Cherie and Renee eat Mopani worms for the first and last time. That's enough "culture" for one lifetime.
Those aren't bushy eyebrows--they are Mopani Worms, a delicacy in Zimbabwe.
Bowl full of worms? Anyone?
Kristi holds up her worm. She got the smallest one.
Cherie and Renee only smile and laugh before they eat the worms.
Eating a Mopani worm was the most disgusting thing I have ever done in my life. I felt the same repulsion a 17-year old feels the first time she learns that a “blow job” has nothing to do with drying her hair.
I was in Zimbabwe with some friends and found out about a restaurant that offered to give tourists a certificate if they ate a Mopani worms. I’m sure the gagging tourists provided much comedy for the impoverished local servers. In a country as poor as Zimbabwe, you take laughter when you can get it.
Most of the worms were about the size of my little finger and cooked nice and crispy. They looked like chubby miniature Slinkys. I picked the blackest worm. I’d rather eat charcoal than worm guts. It was probably way over-cooked by local standards. That’s how I wanted it—dead and charred.
To get the certificate was quite a process: first you had to hail a waiter, which is no easy task in Africa. Next the staff had to watch you put the worm in your mouth and chew.
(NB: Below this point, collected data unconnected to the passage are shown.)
Lemma BoostSelectState_boost s0 s1 mode w minutes : Window_wf w →
  mode = Charge ∨ mode = Discharge → minutes ∈ boostDurations →
  0 < minuteOfDay (End_ w) → minutes - 15 < minuteOfDay (End_ w) - minuteOfDay (Start w) ≤ minutes →
  BoostSelectState {| slot0 := s0; slot1 := s1; slot2 := boost_slot mode w |} =
    Some (boostOption mode minutes).
Proof.
  intros [Hs He] Hm Hin Hpos Hd. set (s := {| slot0 := s0; slot1 := s1; slot2 := boost_slot mode w |}).
  assert (Hz : IsZero w = false).
  { apply IsZero_false. intros ->. change (minuteOfDay (End_ Window0)) with 0 in Hpos. lia. }
  assert (BoostOf s = {| BMode := mode; Window := w |}) as Hb.
  { unfold BoostOf, s. change (slot_of _ boostSlot) with (boost_slot mode w). unfold boost_slot.
    destruct Hm as [-> | ->].
    - rewrite decide_False by done. cbn [Charge_ Discharge_]. by rewrite Hz.
    - rewrite decide_True by done. cbn [Charge_ Discharge_].
      change (IsZero Window0) with true. by rewrite Hz. }
  unfold BoostSelectState. rewrite Hb. cbn [BMode Window].
  rewrite decide_False by (destruct Hm as [-> | ->]; done).
  destruct (endMinuteOfDay_cases _ He) as [[E _]|[_ ->]].
  { rewrite E in Hpos. change (minuteOfDay Clock0) with 0 in Hpos. lia. }
  assert (0 < minutes ∧ minutes mod 15 = 0) as [Hm0 Hmod].
  { destruct (boostDurations_spec minutes Hin). lia. }
  assert (roundUpToStep (minuteOfDay (End_ w) - minuteOfDay (Start w)) = minutes) as ->.
  { assert (15 ≤ minutes) by (Z.div_mod_to_equations; lia).
    unfold roundUpToStep, boostStep. rewrite (proj2 (Z.leb_gt _ _)) by lia.
    Z.div_mod_to_equations. lia. }
  by rewrite bool_decide_eq_true_2.
Qed.

End Plan.

(** C20: A boost is granted exactly when it ends before midnight and, while the tariff
    is asserted, shares no minute with it; a refusal names the reason that holds.
    A granted boost sets the window of its direction only, starts at the current
    minute and ends on the quarter-hour grid at most [minutes] later, more than
    [minutes] - 15. *)
Theorem plan_boost_window `{TimeZone} (mode : Mode) (minutes : Z) (now : Time) (tou : TimedWindow) (a : bool) :
  mode = Charge ∨ mode = Discharge → 0 < minutes < 2 ^ 62 → minutes mod 15 = 0 → Window_wf tou →
  let start := minuteOf now in
  let stop := start - start mod 15 + minutes in
  let busy := ∃ m, start ≤ m < stop ∧ in_window tou m = true in
  minutes - 15 < stop - start ≤ minutes ∧ stop mod 15 = 0 ∧
  match PlanBoost mode minutes now tou a with
  | Ok slot => stop < 1440 ∧ (a = true → ¬ busy) ∧
      ∃ w, slot = boost_slot mode w ∧ Window_wf w ∧
        minuteOfDay (Start w) = start ∧ minuteOfDay (End_ w) = stop
  | Err e => (1440 ≤ stop ∧ errors_Is e "boost would cross midnight" = true) ∨
      (stop < 1440 ∧ a = true ∧ busy ∧
       errors_Is e "boost overlaps the time-of-use window" = true)
  end.
Proof.
  intros Hmode Hmin Hmod Htou start stop busy.
  split; [subst stop; Z.div_mod_to_equations; lia|].
  split; [subst stop; Z.div_mod_to_equations; lia|].
  destruct (PlanBoost_cases mode minutes now tou a Hmode Hmin Hmod Htou) as
    [(Hs & ctx & ->)|[(Hs & Ha & Hb & ctx & ->)|(Hs & Hn & w & -> & Hw)]]; [left; done|right; done|].
  split; [done|]. split; [|eauto]. intros Ha (m & Hm & Hc). by rewrite (Hn Ha m Hm) in Hc.
Qed.

Lemma plan_boost_window_witness :
  let _ : TimeZone := dst_zone in
  let now := {| unixNano := (spring_2026 - 36000) * Second; location := Local |} in
  let tou := {| Start := {| ClockHour := 15; ClockMinute := 45 |};
                End_ := {| ClockHour := 5; ClockMinute := 30 |} |} in
  let start := minuteOf now in
  let stop := start - start mod 15 + 45 in
  let busy := ∃ m, start ≤ m < stop ∧ in_window tou m = true in
  minuteOf now = 900 ∧ is_Ok (PlanBoost Charge 45 now tou true) = true ∧
  (45 - 15 < stop - start ≤ 45 ∧ stop mod 15 = 0 ∧
  match PlanBoost Charge 45 now tou true with
  | Ok slot => stop < 1440 ∧ (true = true → ¬ busy) ∧
      ∃ w, slot = boost_slot Charge w ∧ Window_wf w ∧
        minuteOfDay (Start w) = start ∧ minuteOfDay (End_ w) = stop
  | Err e => (1440 ≤ stop ∧ errors_Is e "boost would cross midnight" = true) ∨
      (stop < 1440 ∧ true = true ∧ busy ∧
       errors_Is e "boost overlaps the time-of-use window" = true)
  end).
Proof.
  intros tz now tou start stop busy. split; [reflexivity|]. split; [vm_compute; reflexivity|].
  apply (plan_boost_window Charge 45 now tou true); [by left|split; reflexivity|reflexivity|].
  apply (bool_decide_unpack _). vm_compute. exact I.
Defined.

(** C29: The select reflects what it was used to choose, and the reconcile keeps it:
    while a boost just planned from an option runs, the boost select reads that
    option, the desired schedule keeps its window for exactly the minutes it
    covers, and clears it from its end on. *)
Theorem boost_select_roundtrip `{TimeZone} mode minutes now later tou a slot s0 s1 :
  mode = Charge ∨ mode = Discharge → minutes ∈ boostDurations → Window_wf tou →
  PlanBoost mode minutes now tou a = Ok slot →
  let start := minuteOf now in
  let stop := start - start mod 15 + minutes in
  BoostSelectState {| slot0 := s0; slot1 := s1; slot2 := slot |} = Some (boostOption mode minutes) ∧
  (start ≤ minuteOf later < stop → running slot later = slot) ∧
  (stop ≤ minuteOf later ∨ minuteOf later < start → running slot later = Slot0).
Proof.
  intros Hmode Hin Htou Hp start stop. destruct (boostDurations_spec _ Hin) as [Hmin Hmod].
  destruct (PlanBoost_cases mode minutes now tou a Hmode Hmin Hmod Htou) as
    [(_ & ctx & E)|[(_ & _ & _ & ctx & E)|(Hs & _ & w & E & Hw & Hst & Hen)]];
    rewrite E in Hp; [done|done|]. injection Hp as <-. fold start in Hst. fold start stop in Hen, Hs.
  pose proof (minuteOf_range now) as Hr. fold start in Hr.
  assert (minutes - 15 < stop - start ≤ minutes) by (subst stop; Z.div_mod_to_equations; lia).
  assert (start < stop) by (subst stop; Z.div_mod_to_equations; lia).
  split; [|split].
  - apply BoostSelectState_boost; rewrite ?Hst, ?Hen; done || lia.
  - intros Hl. rewrite running_boost_slot, boost_window_live by (done || lia).
    by rewrite Hst, Hen, bool_decide_eq_true_2 by lia.
  - intros Hl. rewrite running_boost_slot, boost_window_live by (done || lia).
    rewrite Hst, Hen, bool_decide_eq_false_2 by lia. unfold boost_slot. by case_match.
Qed.
(* ===== verification/StateDocument.v ===== *)
(** * The state document

    It can always be built: [json.Marshal] refuses NaN and the infinities, and no reading
    of the inverter decodes to one, so the document of a poll is never lost to its own
    numbers.  And it is what the discovery messages say: every entity announced with a
    state topic finds a member of its own in it, of its own kind. *)

From S2P Require Import Prelude GoInt GoString GoTime GoFloat FloatFacts Amps FloatFinite Block.
From S2P Require Import WorkMode TimedSlots Rtc Telemetry Schedule Json HomeAssistant.

(** A number [json.Marshal] prints. *)
Definition num (x : float64) : Prop := bad_number (JNum x) = false.

Lemma fin_num E x : fin E x → num x.
Proof. intros H. unfold num, bad_number. by destruct (fin_number E x H) as [-> ->]. Qed.

(** The two divisors of the decode and the one of [Seconds]. *)
Lemma ten_divisor : divisor (of_int 10) = true. Proof. reflexivity. Qed.
Lemma hundred_divisor : divisor (of_int 100) = true. Proof. reflexivity. Qed.
Lemma giga_divisor : divisor (of_int 1000000000) = true. Proof. reflexivity. Qed.

Create HintDb num.

Lemma num_of_int n : is_int64 n → num (of_int n).
Proof. intros H. by eapply fin_num, of_int_fin. Qed.

Lemma num_scale10 n : is_int64 n → num (scale10 n).
Proof. intros H. eapply fin_num, (fdiv_fin 20), of_int_fin; [apply ten_divisor|lia|done]. Qed.

Lemma num_scale100 n : is_int64 n → num (scale100 n).
Proof. intros H. eapply fin_num, (fdiv_fin 20), of_int_fin; [apply hundred_divisor|lia|done]. Qed.

Lemma num_DecodeAmps n : is_uint16 n → num (DecodeAmps n).
Proof. intros H. unfold num, bad_number. by destruct (DecodeAmps_finite n H) as [-> ->]. Qed.

Lemma num_signed x dir : num x → num (signedByDirection x dir).
Proof. unfold num, bad_number, signedByDirection. by destruct x, dir. Qed.

Lemma num_fneg x : num x → num (fneg x).
Proof. by destruct x. Qed.

Lemma num_fmax x y : num x → num y → num (fmax x y).
Proof.
  unfold fmax. intros Hx Hy. destruct (SFcompare x y) as [[]|] eqn:Ec; try done.
  - by destruct x as [[]| | |].
  - by destruct x as [|[]| |], y as [|[]| |].
Qed.

Lemma num_Seconds d : is_int64 d → num (Seconds d).
Proof.
  intros Hd. assert (is_int64 (Z.quot d Second) ∧ is_int64 (Z.rem d Second)) as [Hq Hr].
  { pose proof (Z.quot_rem' d Second). unfold is_int64 in *.
    change Second with 1000000000 in *. change (2 ^ 63) with 9223372036854775808 in *.
    Z.quot_rem_to_equations. lia. }
  unfold Seconds. eapply fin_num, (fadd_fin 80); [lia| |].
  - eapply fin_mono; [|by apply of_int_fin]. lia.
  - apply (fdiv_fin 20); [apply giga_divisor|lia|by apply of_int_fin].
Qed.

(** Registers at their widths. *)
Section Words.
Context (m : mem) (Hm : ∀ a, is_uint16 (m a)).

Lemma word_int64 a : is_int64 (m a).
Proof using Hm. specialize (Hm a). int_solve. Qed.

Lemma word32_int64 a : is_int64 (word32 m a).
Proof using Hm. pose proof (Hm a). pose proof (Hm (a + 1)). unfold word32. int_solve. Qed.

Lemma signed16_int64 x : is_int64 (signed 16 x).
Proof. pose proof (signed_range 16 x ltac:(lia)). change (2 ^ (16 - 1)) with 32768 in *. int_solve. Qed.

Lemma signed32_int64 x : is_int64 (signed 32 x).
Proof. pose proof (signed_range 32 x ltac:(lia)). change (2 ^ (32 - 1)) with 2147483648 in *. int_solve. Qed.
End Words.

#[export] Hint Resolve num_of_int num_scale10 num_scale100 num_DecodeAmps num_signed num_fneg num_fmax
  num_Seconds word_int64 word32_int64 signed16_int64 signed32_int64 : num.

Lemma Marshal_ok fields : Forall (λ f, bad_number f.2 = false) fields → Marshal fields = Ok (PStruct fields).
Proof.
  intros H. unfold Marshal. assert (existsb (λ '(_, j), bad_number j) fields = false) as ->; [|done].
  induction H as [|[k j] fs Hj _ IH]; [done|]. cbn in Hj |- *. by rewrite Hj.
Qed.

(** The members of the setpoints that are numbers. *)
Definition setpoints_num (sp : HASetpoints) : Prop :=
  num (HASetChargeCurrent sp) ∧ num (HASetDischargeCurrent sp) ∧
  num (HAMaxChargeCurrent sp) ∧ num (HAMaxDischargeCurrent sp).

(** The members of a reading that are numbers. *)
Definition telemetry_num (t : Telemetry) : Prop :=
  Forall num [VoltageV (TBattery t); CurrentA (TBattery t); BatPowerW (TBattery t);
    SOCPercent (TBattery t); SOHPercent (TBattery t); BMSVoltageV (TBattery t); BMSCurrentA (TBattery t);
    BMSChargeCurrentLimitA (TBattery t); BMSDischargeCurrentLimitA (TBattery t);
    OverdischargeSOCPercent (TBattery t); ForceChargeSOCPercent (TBattery t)] ∧
  Forall num [PV1VoltageV (TPV t); PV1CurrentA (TPV t); PV2VoltageV (TPV t); PV2CurrentA (TPV t);
    TotalPowerW (TPV t)] ∧
  Forall num [GridPowerW (TGrid t); TotalImportKWh (TGrid t); ImportTodayKWh (TGrid t);
    TotalExportKWh (TGrid t); ExportTodayKWh (TGrid t)] ∧
  Forall num [ActivePowerW (TAC t); TemperatureC (TAC t); FrequencyHz (TAC t); HouseLoadW (TAC t)] ∧
  Forall num [GenerationTodayKWh (TEnergy t); GenerationYesterdayKWh (TEnergy t);
    BatteryTotalChargeKWh (TEnergy t); BatteryChargeTodayKWh (TEnergy t);
    BatteryTotalDischargeKWh (TEnergy t); BatteryDischargeTodayKWh (TEnergy t)].

Lemma telemetry_of_num `{TimeZone} m : (∀ a, is_uint16 (m a)) → telemetry_num (telemetry_of m).
Proof.
  intros Hm. unfold telemetry_num. split_and!;
    repeat (apply Forall_cons; split; [unfold telemetry_of; cbn; auto 5 with num|]); by apply Forall_nil.
Qed.

Lemma state_num `{TimeZone} t drift sp : telemetry_num t → is_int64 drift → setpoints_num sp →
  Forall (λ f, bad_number f.2 = false) (state_fields (state_of t drift sp)).
Proof.
  intros Ht Hd (H1 & H2 & H3 & H4).
  assert (num (of_int 0)) as H0 by reflexivity. pose proof (num_Seconds drift Hd) as Hdr.
  destruct t as [tt [] [] [] [] [] []], sp. unfold telemetry_num in Ht. cbn in Ht, H1, H2, H3, H4.
  rewrite !Forall_cons in Ht. destruct_and! Ht.
  unfold state_of, splitBatteryPower, state_fields. cbn -[Seconds of_int fmax fneg StatusLabel workModeLabel
    FormatRFC3339 touWindowLabel Boost_String BoostOf timestampLabel BoostSelectState bad_number].
  repeat (apply Forall_cons; split; [cbn [snd]; first
    [ lazymatch goal with |- bad_number (JNum ?x) = false => change (num x); auto 3 with num end
    | lazymatch goal with |- bad_number (jopt ?x) = false => by destruct x end
    | done ]|]).
  by apply Forall_nil.
Qed.

Lemma BuildState_ok `{TimeZone} c t drift sp : telemetry_num t → is_int64 drift → setpoints_num sp →
  BuildState c t drift sp =
    Ok {| MTopic := StateTopic c; MPayload := PStruct (state_fields (state_of t drift sp)) |}.
Proof. intros Ht Hd Hs. unfold BuildState. by rewrite Marshal_ok by (by apply state_num). Qed.

(** ** Properties *)

(** C28: A poll's document always builds: for every content of the input bank, every
    drift the code can compute and setpoints decoded from any registers, the message
    goes to the state topic and carries all 61 members. *)
Theorem state_document_total `{TimeZone} (c : HAConfig) (m h : mem) (rtc now : Time) (sp : HASetpoints) :
  (∀ a, is_uint16 (m a)) → (∀ a, is_uint16 (h a)) →
  HASetChargeCurrent sp = DecodeAmps (h 43141) → HASetDischargeCurrent sp = DecodeAmps (h 43142) →
  HAMaxChargeCurrent sp = DecodeAmps (h 43117) → HAMaxDischargeCurrent sp = DecodeAmps (h 43118) →
  ∃ fields, BuildState c (telemetry_of m) (Drift rtc now) sp =
      Ok {| MTopic := StateTopic c; MPayload := PStruct fields |} ∧ length fields = 61%nat.
Proof.
  intros Hm Hh E1 E2 E3 E4. exists (state_fields (state_of (telemetry_of m) (Drift rtc now) sp)).
  split; [|reflexivity]. apply BuildState_ok; [by apply telemetry_of_num|apply Sub_range|].
  unfold setpoints_num. rewrite E1, E2, E3, E4. auto with num.
Qed.

Lemma state_document_total_witness :
  let _ : TimeZone := dst_zone in
  let m a := if a =? 33150 then 65136 else a mod 7 in
  let sp := {| HASetChargeCurrent := DecodeAmps 0; HASetDischargeCurrent := DecodeAmps 0;
               HAMaxChargeCurrent := DecodeAmps 0; HAMaxDischargeCurrent := DecodeAmps 0;
               HAOptimalIncome := true; HASlots := Slots0; BoostEndsAt := zeroTime |} in
  let c := {| DiscoveryPrefix := "homeassistant"; TopicPrefix := "solis"; Serial := "1";
              ObjectIDPrefix := ""; ControlsEnabled := true |} in
  ∃ fields, BuildState c (telemetry_of m) (Drift zeroTime zeroTime) sp =
      Ok {| MTopic := "solis/1/state"; MPayload := PStruct fields |} ∧ length fields = 61%nat.
Proof.
  intros tz m sp c. apply (state_document_total c m (λ _, 0)); try reflexivity; [|done].
  intros a. unfold m. destruct (a =? 33150); [split; [discriminate|reflexivity]|].
  int_unfold. Z.div_mod_to_equations. lia.
Defined.

Lemma member_unique (fields : list (string * json)) k v v' : NoDup fields.*1 →
  (k, v) ∈ fields → (k, v') ∈ fields → v = v'.
Proof.
  intros Hnd [i Hi]%list_elem_of_lookup [j Hj]%list_elem_of_lookup.
  assert (i = j) as ->; [|congruence].
  eapply (NoDup_lookup _ i j k Hnd); rewrite list_lookup_fmap, ?Hi, ?Hj; done.
Qed.

(** What Home Assistant takes as the state of an entity of this kind. *)
Definition admissible `{TimeZone} (e : Entity) (v : json) : Prop :=
  (Unit e ≠ "" ∨ StateClass e ≠ "" ∨ Component e = Number → ∃ x, v = JNum x ∧ IsNaN x || IsInf x = false) ∧
  (Component e = BinarySensor → ∃ b, v = JBool b) ∧
  (Component e = Select → v = JNull ∨ ∃ o, v = JStr o ∧ o ∈ Options e) ∧
  (DeviceClass e = "timestamp" → v = JNull ∨ ∃ at_, v = JStr (FormatRFC3339 at_)).

Lemma state_admissible `{TimeZone} t drift sp e : telemetry_num t → is_int64 drift → setpoints_num sp →
  e ∈ Entities → stateful e = true →
  ∃ v, (Key e, v) ∈ state_fields (state_of t drift sp) ∧ admissible e v.
Proof.
  intros Ht Hd Hs He Hst. set (st := state_of t drift sp).
  destruct (member_kinds st e He Hst) as (v & Hv & Hn & Hb & Hsel & Hts). apply member_mem in Hv.
  exists v. split; [exact Hv|]. split; [|split; [exact Hb|split]].
  - intros [x ->]%Hn. exists x. split; [done|]. pose proof (state_num t drift sp Ht Hd Hs) as Hf.
    fold st in Hf. rewrite Forall_forall in Hf. exact (Hf _ Hv).
  - intros Hc. destruct (published_selects t drift sp e He Hc) as (H1 & H2 & _).
    fold st in H1, H2. destruct (Hsel Hc) as [[Hk ->]|[Hk ->]]; [right; eauto|].
    destruct (st_boost_select st) as [o|]; [right; eauto|by left].
  - intros Hc. destruct (Hts Hc) as [-> | ->]; unfold st, state_of; destruct (splitBatteryPower _).
    + right. by eexists.
    + cbn [st_boost_ends_at]. unfold timestampLabel. destruct (IsZeroTime _); [by left|right; by eexists].
Qed.

(** C37: Every state announced is shown.  For any settings, and any contents of the
    inverter's registers: an entity announced by a discovery message reads the topic the
    state document goes to and, in its value template, a member that the document has,
    once, and whose value is one for that kind of entity: a finite number for a quantity
    or a number, true or false for a binary sensor, one of its options or null for a
    select, an RFC 3339 instant or null for a timestamp.  Only the button shows nothing;
    and the document has no member that no entity shows. *)
Theorem announced_states_shown `{TimeZone} (c : HAConfig) (m h : mem) (rtc now : Time) (sp : HASetpoints) :
  (∀ a, is_uint16 (m a)) → (∀ a, is_uint16 (h a)) →
  HASetChargeCurrent sp = DecodeAmps (h 43141) → HASetDischargeCurrent sp = DecodeAmps (h 43142) →
  HAMaxChargeCurrent sp = DecodeAmps (h 43117) → HAMaxDischargeCurrent sp = DecodeAmps (h 43118) →
  ∃ base fields, BuildState c (telemetry_of m) (Drift rtc now) sp =
      Ok {| MTopic := base +:+ "/state"; MPayload := PStruct fields |} ∧
  (∀ msg, msg ∈ BuildDiscovery c → ∃ e p, e ∈ Entities ∧ MPayload msg = PMap p ∧
     MTopic msg = DiscoveryTopic c (Component e) (Key e) ∧
     p !! "~" = Some (JStr base) ∧
     ((Component e = Button ∧ p !! "state_topic" = None ∧ p !! "value_template" = None) ∨
      (p !! "state_topic" = Some (JStr "~/state") ∧ p !! "value_template" = Some (template_of e) ∧
       ∃ v, (Key e, v) ∈ fields ∧ (∀ v', (Key e, v') ∈ fields → v' = v) ∧ admissible e v))) ∧
  (∀ k v, (k, v) ∈ fields → ∃ e, e ∈ Entities ∧ Key e = k ∧ Component e ≠ Button).
Proof.
  intros Hm Hh E1 E2 E3 E4.
  assert (setpoints_num sp) as Hs by (unfold setpoints_num; rewrite E1, E2, E3, E4; auto with num).
  assert (telemetry_num (telemetry_of m)) as Ht by (by apply telemetry_of_num).
  assert (is_int64 (Drift rtc now)) as Hd by apply Sub_range.
  set (st := state_of (telemetry_of m) (Drift rtc now) sp).
  exists (BaseTopic c), (state_fields st). split; [by apply BuildState_ok|]. split.
  - intros msg (e & He & _ & ->)%discovery_mem. exists e, (buildEntityPayload c e).
    split; [done|]. split; [done|]. split; [done|]. split; [apply payload_base|].
    rewrite payload_state_topic, payload_value_template. destruct (stateful e) eqn:Est; cbn [negb].
    + right. split; [done|]. split; [done|].
      destruct (state_admissible (telemetry_of m) (Drift rtc now) sp e Ht Hd Hs He Est) as (v & Hv & Ha).
      exists v. split; [exact Hv|]. split; [|exact Ha]. intros v' Hv'.
      exact (member_unique (state_fields st) (Key e) v' v (state_fields_NoDup st) Hv' Hv).
    + left. split; [|done]. unfold stateful in Est. apply negb_false_iff in Est.
      by apply bool_decide_eq_true in Est.
  - intros k v Hv. assert (k ∈ (state_fields st).*1) as Hk by (apply list_elem_of_fmap; by exists (k, v)).
    rewrite <- (proj1 (document_members st)) in Hk. apply list_elem_of_fmap in Hk as (e & -> & He).
    apply list_elem_of_In, filter_In in He as [He Hst]. apply list_elem_of_In in He.
    exists e. split; [done|]. split; [done|]. unfold stateful in Hst.
    apply negb_true_iff in Hst. by apply bool_decide_eq_false in Hst.
Qed.

Lemma announced_states_shown_witness :
  let _ : TimeZone := dst_zone in
  let m a := if a =? 33150 then 65136 else a mod 7 in
  let sp := {| HASetChargeCurrent := DecodeAmps 0; HASetDischargeCurrent := DecodeAmps 0;
               HAMaxChargeCurrent := DecodeAmps 0; HAMaxDischargeCurrent := DecodeAmps 0;
               HAOptimalIncome := true; HASlots := Slots0; BoostEndsAt := zeroTime |} in
  let c := {| DiscoveryPrefix := "homeassistant"; TopicPrefix := "solis"; Serial := "1";
              ObjectIDPrefix := ""; ControlsEnabled := true |} in
  ∃ base fields, BuildState c (telemetry_of m) (Drift zeroTime zeroTime) sp =
      Ok {| MTopic := base +:+ "/state"; MPayload := PStruct fields |} ∧
    length (BuildDiscovery c) = 62%nat ∧
    ∀ k v, (k, v) ∈ fields → ∃ e, e ∈ Entities ∧ Key e = k ∧ Component e ≠ Button.
Proof.
  intros tz m sp c.
  destruct (announced_states_shown c m (λ _, 0) zeroTime zeroTime sp) as (base & fields & E & _ & H);
    try reflexivity; [|done|].
  - intros a. unfold m. destruct (a =? 33150); [split; [discriminate|reflexivity]|].
    int_unfold. Z.div_mod_to_equations. lia.
  - exists base, fields. split; [exact E|]. split; [reflexivity|exact H].
Defined.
Yes, I had to chew. Then you had to open your mouth like a toddler and prove it was all gone. Then you had to wait 2 hours for your certificate to prove that you did yet another dumb thing in the name of learning another culture.
Everyone at our table grabbed a worm. We decided to eat the worms at the same time. I tried to tell myself that worms weren’t gross.
My internal dialogue went something like this:
“Gross is just a judgment. In my culture we eat things that other nations would find nauseating. In one day I might eat a chicken’s period for breakfast (eggs), pig parts wrapped in intestine for lunch (hot dogs) and a cow sent through a meat grinder for dinner (hamburger.) It is all how I chose to think about it.”
When I popped the worm into my mouth the first crunch wasn’t so bad. “This tastes like BBQ,” I thought. Then the second crunch let loose the slimy insides which tasted exactly what I feared a worm would taste like. It tasted like someone blew their nose in my mouth.
As my face contorted I had a worm-induced breakthrough. I realized I would never do anything to get a certificate again.